**Stored items**
[Start of Attachment]

(* ===== verification/Crc.v ===== *)
(** * Checksums

    [getCRC32] and [verifyCRC32] of [src/src/Service/Crc32.cpp], which guard the
    entries of the log segments and the batches of the snapshot objects. *)

From S2P Require Import Prelude Wire.

Definition CRC_TABLE : list Z :=
  [0x00000000; 0x77073096; 0xee0e612c; 0x990951ba; 0x076dc419; 0x706af48f; 0xe963a535; 0x9e6495a3;
   0x0edb8832; 0x79dcb8a4; 0xe0d5e91e; 0x97d2d988; 0x09b64c2b; 0x7eb17cbd; 0xe7b82d07; 0x90bf1d91;
   0x1db71064; 0x6ab020f2; 0xf3b97148; 0x84be41de; 0x1adad47d; 0x6ddde4eb; 0xf4d4b551; 0x83d385c7;
   0x136c9856; 0x646ba8c0; 0xfd62f97a; 0x8a65c9ec; 0x14015c4f; 0x63066cd9; 0xfa0f3d63; 0x8d080df5;
   0x3b6e20c8; 0x4c69105e; 0xd56041e4; 0xa2677172; 0x3c03e4d1; 0x4b04d447; 0xd20d85fd; 0xa50ab56b;
   0x35b5a8fa; 0x42b2986c; 0xdbbbc9d6; 0xacbcf940; 0x32d86ce3; 0x45df5c75; 0xdcd60dcf; 0xabd13d59;
   0x26d930ac; 0x51de003a; 0xc8d75180; 0xbfd06116; 0x21b4f4b5; 0x56b3c423; 0xcfba9599; 0xb8bda50f;
   0x2802b89e; 0x5f058808; 0xc60cd9b2; 0xb10be924; 0x2f6f7c87; 0x58684c11; 0xc1611dab; 0xb6662d3d;
   0x76dc4190; 0x01db7106; 0x98d220bc; 0xefd5102a; 0x71b18589; 0x06b6b51f; 0x9fbfe4a5; 0xe8b8d433;
   0x7807c9a2; 0x0f00f934; 0x9609a88e; 0xe10e9818; 0x7f6a0dbb; 0x086d3d2d; 0x91646c97; 0xe6635c01;
   0x6b6b51f4; 0x1c6c6162; 0x856530d8; 0xf262004e; 0x6c0695ed; 0x1b01a57b; 0x8208f4c1; 0xf50fc457;
   0x65b0d9c6; 0x12b7e950; 0x8bbeb8ea; 0xfcb9887c; 0x62dd1ddf; 0x15da2d49; 0x8cd37cf3; 0xfbd44c65;
   0x4db26158; 0x3ab551ce; 0xa3bc0074; 0xd4bb30e2; 0x4adfa541; 0x3dd895d7; 0xa4d1c46d; 0xd3d6f4fb;
   0x4369e96a; 0x346ed9fc; 0xad678846; 0xda60b8d0; 0x44042d73; 0x33031de5; 0xaa0a4c5f; 0xdd0d7cc9;
   0x5005713c; 0x270241aa; 0xbe0b1010; 0xc90c2086; 0x5768b525; 0x206f85b3; 0xb966d409; 0xce61e49f;
   0x5edef90e; 0x29d9c998; 0xb0d09822; 0xc7d7a8b4; 0x59b33d17; 0x2eb40d81; 0xb7bd5c3b; 0xc0ba6cad;
   0xedb88320; 0x9abfb3b6; 0x03b6e20c; 0x74b1d29a; 0xead54739; 0x9dd277af; 0x04db2615; 0x73dc1683;
   0xe3630b12; 0x94643b84; 0x0d6d6a3e; 0x7a6a5aa8; 0xe40ecf0b; 0x9309ff9d; 0x0a00ae27; 0x7d079eb1;
   0xf00f9344; 0x8708a3d2; 0x1e01f268; 0x6906c2fe; 0xf762575d; 0x806567cb; 0x196c3671; 0x6e6b06e7;
   0xfed41b76; 0x89d32be0; 0x10da7a5a; 0x67dd4acc; 0xf9b9df6f; 0x8ebeeff9; 0x17b7be43; 0x60b08ed5;
   0xd6d6a3e8; 0xa1d1937e; 0x38d8c2c4; 0x4fdff252; 0xd1bb67f1; 0xa6bc5767; 0x3fb506dd; 0x48b2364b;
   0xd80d2bda; 0xaf0a1b4c; 0x36034af6; 0x41047a60; 0xdf60efc3; 0xa867df55; 0x316e8eef; 0x4669be79;
   0xcb61b38c; 0xbc66831a; 0x256fd2a0; 0x5268e236; 0xcc0c7795; 0xbb0b4703; 0x220216b9; 0x5505262f;
   0xc5ba3bbe; 0xb2bd0b28; 0x2bb45a92; 0x5cb36a04; 0xc2d7ffa7; 0xb5d0cf31; 0x2cd99e8b; 0x5bdeae1d;
   0x9b64c2b0; 0xec63f226; 0x756aa39c; 0x026d930a; 0x9c0906a9; 0xeb0e363f; 0x72076785; 0x05005713;
   0x95bf4a82; 0xe2b87a14; 0x7bb12bae; 0x0cb61b38; 0x92d28e9b; 0xe5d5be0d; 0x7cdcefb7; 0x0bdbdf21;
   0x86d3d2d4; 0xf1d4e242; 0x68ddb3f8; 0x1fda836e; 0x81be16cd; 0xf6b9265b; 0x6fb077e1; 0x18b74777;
   0x88085ae6; 0xff0f6a70; 0x66063bca; 0x11010b5c; 0x8f659eff; 0xf862ae69; 0x616bffd3; 0x166ccf45;
   0xa00ae278; 0xd70dd2ee; 0x4e048354; 0x3903b3c2; 0xa7672661; 0xd06016f7; 0x4969474d; 0x3e6e77db;
   0xaed16a4a; 0xd9d65adc; 0x40df0b66; 0x37d83bf0; 0xa9bcae53; 0xdebb9ec5; 0x47b2cf7f; 0x30b5ffe9;
   0xbdbdf21c; 0xcabac28a; 0x53b39330; 0x24b4a3a6; 0xbad03605; 0xcdd70693; 0x54de5729; 0x23d967bf;
   0xb3667a2e; 0xc4614ab8; 0x5d681b02; 0x2a6f2b94; 0xb40bbe37; 0xc30c8ea1; 0x5a05df1b; 0x2d02ef8d].

(** [CRC_TABLE[(crc ^ data[i]) & 0xff] ^ (crc >> 8)] *)
Definition crc_step (crc : Z) (c : ascii) : Z :=
  Z.lxor (nth (Z.to_nat (Z.land (Z.lxor crc (of_byte c)) 0xff)) CRC_TABLE 0) (Z.shiftr crc 8).

Definition crc_loop (crc : Z) (data : bytes) : Z := fold_left crc_step data crc.

Definition getCRC32 (data : bytes) : Z :=
  if decide (length data < 1)%nat then 0xffffffff
  else Z.lxor (crc_loop 0 data) 0xffffffff.

Definition verifyCRC32 (data : bytes) (value : Z) : bool := bool_decide (value = getCRC32 data).

(** ** The reference: a shift register

    One bit of the register, for the reflected polynomial 0x04c11db7. *)
Definition crc_bit (x : Z) : Z :=
  Z.lxor (Z.shiftr x 1) (if Z.testbit x 0 then 0xedb88320 else 0).

Definition crc_bits (n : nat) (x : Z) : Z := Nat.iter n crc_bit x.

(** Numbers below a power of two have no bits from there on. *)
Lemma range_testbit n x : 0 <= n -> 0 <= x -> (x < 2 ^ n <-> forall i, n <= i -> Z.testbit x i = false).
Proof.
  intros Hn Hx. split.
  - intros Hlt i Hi. destruct (decide (x = 0)) as [->|]; [apply Z.bits_0|].
    apply Z.bits_above_log2; [done|]. apply Z.log2_lt_pow2 in Hlt; lia.
  - intros Hb. destruct (decide (x = 0)) as [->|]; [lia|].
    apply Z.log2_lt_pow2; [lia|]. apply Z.nle_gt. intros Hle.
    pose proof (Z.bit_log2 x ltac:(lia)) as E. rewrite (Hb _ Hle) in E. done.
Qed.

Lemma lxor_u32 x y : in_u32 x -> in_u32 y -> in_u32 (Z.lxor x y).
Proof.
  intros [? Hx] [? Hy]. assert (0 <= Z.lxor x y) as Hp by (apply Z.lxor_nonneg; lia).
  split; [done|]. apply range_testbit; [done..|]. intros i Hi. rewrite Z.lxor_spec.
  by rewrite (proj1 (range_testbit 32 x ltac:(lia) ltac:(lia)) Hx i Hi),
             (proj1 (range_testbit 32 y ltac:(lia) ltac:(lia)) Hy i Hi).
Qed.

(** The register is linear. *)
Lemma crc_bit_lxor x y : crc_bit (Z.lxor x y) = Z.lxor (crc_bit x) (crc_bit y).
Proof.
  unfold crc_bit. rewrite Z.shiftr_lxor, Z.lxor_spec.
  apply Z.bits_inj. intros i. rewrite !Z.lxor_spec.
  destruct (Z.testbit x 0), (Z.testbit y 0); simpl; rewrite ?Z.bits_0;
    destruct (Z.testbit (Z.shiftr x 1) i), (Z.testbit (Z.shiftr y 1) i), (Z.testbit 3988292384 i); done.
Qed.

Lemma crc_bits_lxor n x y : crc_bits n (Z.lxor x y) = Z.lxor (crc_bits n x) (crc_bits n y).
Proof. induction n as [|n IH]; [done|]. simpl. by rewrite IH, crc_bit_lxor. Qed.

(** With its low bits clear it only shifts. *)
Lemma crc_bits_shift n x : crc_bits n (Z.shiftl x (Z.of_nat n)) = x.
Proof.
  revert x. induction n as [|n IH]; intros x; [apply Z.shiftl_0_r|].
  unfold crc_bits in *. rewrite Nat.iter_succ_r. unfold crc_bit at 2.
  rewrite Nat2Z.inj_succ, Z.shiftl_spec_low by lia. rewrite Z.lxor_0_r.
  rewrite Z.shiftr_shiftl_l by lia. rewrite <- (IH x) at 2. do 2 f_equal. lia.
Qed.

(** ** The table is eight bits of the register *)

Lemma crc_table_bits : CRC_TABLE = (fun i => crc_bits 8 (Z.of_nat i)) <$> seq 0 256.
Proof. vm_compute. reflexivity. Qed.

Lemma crc_table_lookup x : 0 <= x < 256 -> nth (Z.to_nat x) CRC_TABLE 0 = crc_bits 8 x.
Proof.
  intros Hx. apply nth_lookup_Some. rewrite crc_table_bits, list_lookup_fmap.
  rewrite lookup_seq_lt by lia. simpl. by rewrite Z2Nat.id by lia.
Qed.

Lemma split_byte x : 0 <= x -> x = Z.lxor (Z.land x 255) (Z.shiftl (Z.shiftr x 8) 8).
Proof.
  intros Hx. change 255 with (Z.ones 8). apply Z.bits_inj'. intros i Hi.
  rewrite Z.lxor_spec, Z.land_spec. destruct (decide (i < 8)).
  - rewrite Z.ones_spec_low, Z.shiftl_spec_low by lia. by rewrite andb_true_r, xorb_false_r.
  - rewrite Z.ones_spec_high by lia. rewrite Z.shiftl_spec, Z.shiftr_spec by lia.
    rewrite andb_false_r, xorb_false_l. f_equal. lia.
Qed.

Lemma crc_step_bits crc c : 0 <= crc -> crc_step crc c = crc_bits 8 (Z.lxor crc (of_byte c)).
Proof.
  intros Hc. pose proof (of_byte_range c) as Hb. unfold crc_step.
  set (x := Z.lxor crc (of_byte c)). assert (0 <= x) as Hx by (apply Z.lxor_nonneg; lia).
  assert (0 <= Z.land x 255 < 256) as Hl.
  { change 255 with (Z.ones 8). rewrite Z.land_ones by lia. apply Z.mod_pos_bound. lia. }
  rewrite crc_table_lookup by done. rewrite (split_byte x Hx) at 2. rewrite crc_bits_lxor.
  f_equal. rewrite (crc_bits_shift 8). unfold x. rewrite Z.shiftr_lxor.
  rewrite (Z.shiftr_div_pow2 (of_byte c)), Z.div_small by lia. by rewrite Z.lxor_0_r.
Qed.

(** ** Blocks of bytes *)

Lemma le_value_cons c bs : le_value (c :: bs) = Z.lxor (of_byte c) (Z.shiftl (le_value bs) 8).
Proof.
  cbn [le_value]. pose proof (of_byte_range c). pose proof (le_value_range bs).
  rewrite <- Z.add_nocarry_lxor.
  - rewrite Z.shiftl_mul_pow2 by lia. change (2 ^ 8) with 256. lia.
  - apply Z.bits_inj'. intros i Hi. rewrite Z.land_spec, Z.bits_0. destruct (decide (i < 8)).
    + rewrite Z.shiftl_spec_low by lia. apply andb_false_r.
    + by rewrite (proj1 (range_testbit 8 (of_byte c) ltac:(lia) ltac:(lia)) ltac:(lia) i ltac:(lia)).
Qed.

Lemma crc_bit_u32 x : in_u32 x -> in_u32 (crc_bit x).
Proof.
  intros Hx. unfold crc_bit. apply lxor_u32; [|destruct (Z.testbit x 0); unfold in_u32; lia].
  rewrite Z.shiftr_div_pow2 by lia. change (2 ^ 1) with 2. unfold in_u32 in *. Z.div_mod_to_equations; lia.
Qed.

Lemma crc_bits_nonneg n x : 0 <= x -> 0 <= crc_bits n x.
Proof.
  intros Hx. induction n as [|n IH]; [done|]. simpl. unfold crc_bit at 1. apply Z.lxor_nonneg.
  split; intros _; [destruct (Z.testbit _ 0); lia|]. apply Z.shiftr_nonneg. done.
Qed.

(** A block is the register run over its bits, with the block as a number. *)
Lemma crc_loop_bits bs crc :
  0 <= crc -> crc_loop crc bs = crc_bits (8 * length bs) (Z.lxor crc (le_value bs)).
Proof.
  revert crc. induction bs as [|c bs IH]; intros crc Hc; [by rewrite Z.lxor_0_r|].
  pose proof (of_byte_range c). cbn [crc_loop fold_left length]. rewrite crc_step_bits by done.
  fold (crc_loop (crc_bits 8 (Z.lxor crc (of_byte c))) bs). rewrite IH.
  2:{ apply crc_bits_nonneg, Z.lxor_nonneg. lia. }
  rewrite <- (crc_bits_shift 8 (le_value bs)) at 1. rewrite <- crc_bits_lxor, le_value_cons, Z.lxor_assoc.
  unfold crc_bits. rewrite <- Nat.iter_add. f_equal. lia.
Qed.

(** ** The register forgets nothing *)

Lemma crc_bit_zero x : in_u32 x -> crc_bit x = 0 -> x = 0.
Proof.
  intros Hx E. assert (Z.testbit x 0 = false) as H0.
  { assert (Z.testbit (crc_bit x) 31 = false) as E31 by (rewrite E; apply Z.bits_0).
    unfold crc_bit in E31. rewrite Z.lxor_spec, Z.shiftr_spec in E31 by lia.
    rewrite (proj1 (range_testbit 32 x ltac:(lia) ltac:(unfold in_u32 in *; lia)) ltac:(unfold in_u32 in *; lia)
               (31 + 1) ltac:(lia)) in E31.
    by destruct (Z.testbit x 0). }
  unfold crc_bit in E. rewrite H0, Z.lxor_0_r, Z.shiftr_div_pow2 in E by lia.
  rewrite Z.bit0_odd in H0. rewrite (Z.div_mod x 2) by lia.
  rewrite Zmod_odd, H0. change (2 ^ 1) with 2 in E. lia.
Qed.

Lemma crc_bits_inj n x y : in_u32 x -> in_u32 y -> crc_bits n x = crc_bits n y -> x = y.
Proof.
  intros Hx Hy E. apply Z.lxor_eq.
  assert (forall z, in_u32 z -> crc_bits n z = 0 -> z = 0) as Hz.
  { clear. intros z Hz. induction n as [|n IH]; [done|]. simpl. intros E. apply IH.
    apply crc_bit_zero; [|done]. clear E IH. induction n; [done|]. by apply crc_bit_u32. }
  apply Hz; [by apply lxor_u32|]. by rewrite crc_bits_lxor, E, Z.lxor_nilpotent.
Qed.

Lemma crc_loop_u32 bs crc : in_u32 crc -> in_u32 (crc_loop crc bs).
Proof.
  revert crc. induction bs as [|c bs IH]; intros crc Hc; [done|]. apply IH.
  pose proof (of_byte_range c). rewrite crc_step_bits by (unfold in_u32 in *; lia).
  assert (in_u32 (Z.lxor crc (of_byte c))) as Hx by (apply lxor_u32; [done|unfold in_u32; lia]).
  revert Hx. generalize (Z.lxor crc (of_byte c)) as x. intros x Hx.
  unfold crc_bits. do 8 (rewrite Nat.iter_succ; apply crc_bit_u32). done.
Qed.

Lemma crc_loop_state bs x y : in_u32 x -> in_u32 y -> crc_loop x bs = crc_loop y bs -> x = y.
Proof.
  revert x y. induction bs as [|c bs IH]; intros x y Hx Hy E; [done|].
  cbn [crc_loop fold_left] in E. pose proof (of_byte_range c).
  assert (crc_step x c = crc_step y c) as Es.
  { apply IH; [apply (crc_loop_u32 [c] x Hx)|apply (crc_loop_u32 [c] y Hy)|exact E]. }
  rewrite !crc_step_bits in Es by (unfold in_u32 in *; lia).
  apply crc_bits_inj in Es; [|apply lxor_u32; [done|unfold in_u32; lia]..].
  rewrite <- (Z.lxor_0_r x), <- (Z.lxor_0_r y), <- (Z.lxor_nilpotent (of_byte c)), <- !Z.lxor_assoc. by rewrite Es.
Qed.

(** the checksum detects every corruption confined to four consecutive
    bytes: data that differ only there have different checksums. *)
Lemma crc_detects_burst pre a b post :
  length a = length b -> (length a <= 4)%nat -> a <> b ->
  getCRC32 (pre ++ a ++ post) <> getCRC32 (pre ++ b ++ post).
Proof.
  intros Hl H4 Hne E. destruct a as [|c a]; [by destruct b|]. unfold getCRC32 in E.
  rewrite !decide_False in E by (rewrite !length_app; destruct b; simpl in *; lia).
  apply (f_equal (fun z => Z.lxor z 0xffffffff)) in E. rewrite !Z.lxor_assoc, Z.lxor_nilpotent, !Z.lxor_0_r in E.
  unfold crc_loop in E. rewrite !fold_left_app in E. fold (crc_loop 0 pre) in E.
  assert (in_u32 (crc_loop 0 pre)) as Hp by (by apply crc_loop_u32).
  apply crc_loop_state in E; [|by apply (crc_loop_u32 (c :: a))|by apply (crc_loop_u32 b)].
  change (crc_loop (crc_loop 0 pre) (c :: a) = crc_loop (crc_loop 0 pre) b) in E.
  revert Hp E. generalize (crc_loop 0 pre) as x. intros x Hp E.
  rewrite !crc_loop_bits, Hl in E by (unfold in_u32 in *; lia).
  assert (forall bs, (length bs <= 4)%nat -> in_u32 (le_value bs)) as Hv.
  { intros bs Hbs. pose proof (le_value_range bs) as Hr. split; [lia|].
    eapply Z.lt_le_trans; [apply Hr|]. change (2 ^ 32) with (256 ^ 4). apply Z.pow_le_mono_r; lia. }
  apply crc_bits_inj in E; [|apply lxor_u32; [done|apply Hv; lia]..].
  apply Hne, le_value_inj; [done|]. rewrite <- (Z.lxor_0_l (le_value _)), <- (Z.lxor_0_l (le_value b)).
  rewrite <- (Z.lxor_nilpotent x), !Z.lxor_assoc. by rewrite E.
Qed.

Lemma getCRC32_u32 data : in_u32 (getCRC32 data).
Proof.
  unfold getCRC32. case_decide; [unfold in_u32; lia|].
  apply lxor_u32; [by apply crc_loop_u32|unfold in_u32; lia].
Qed.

[End of Attachment]

**PROBLEM STATEMENT**
Using the data above, count every line that contains the word "forall", then give the count and nothing more.

**SOLUTION TO THIS TASK**
3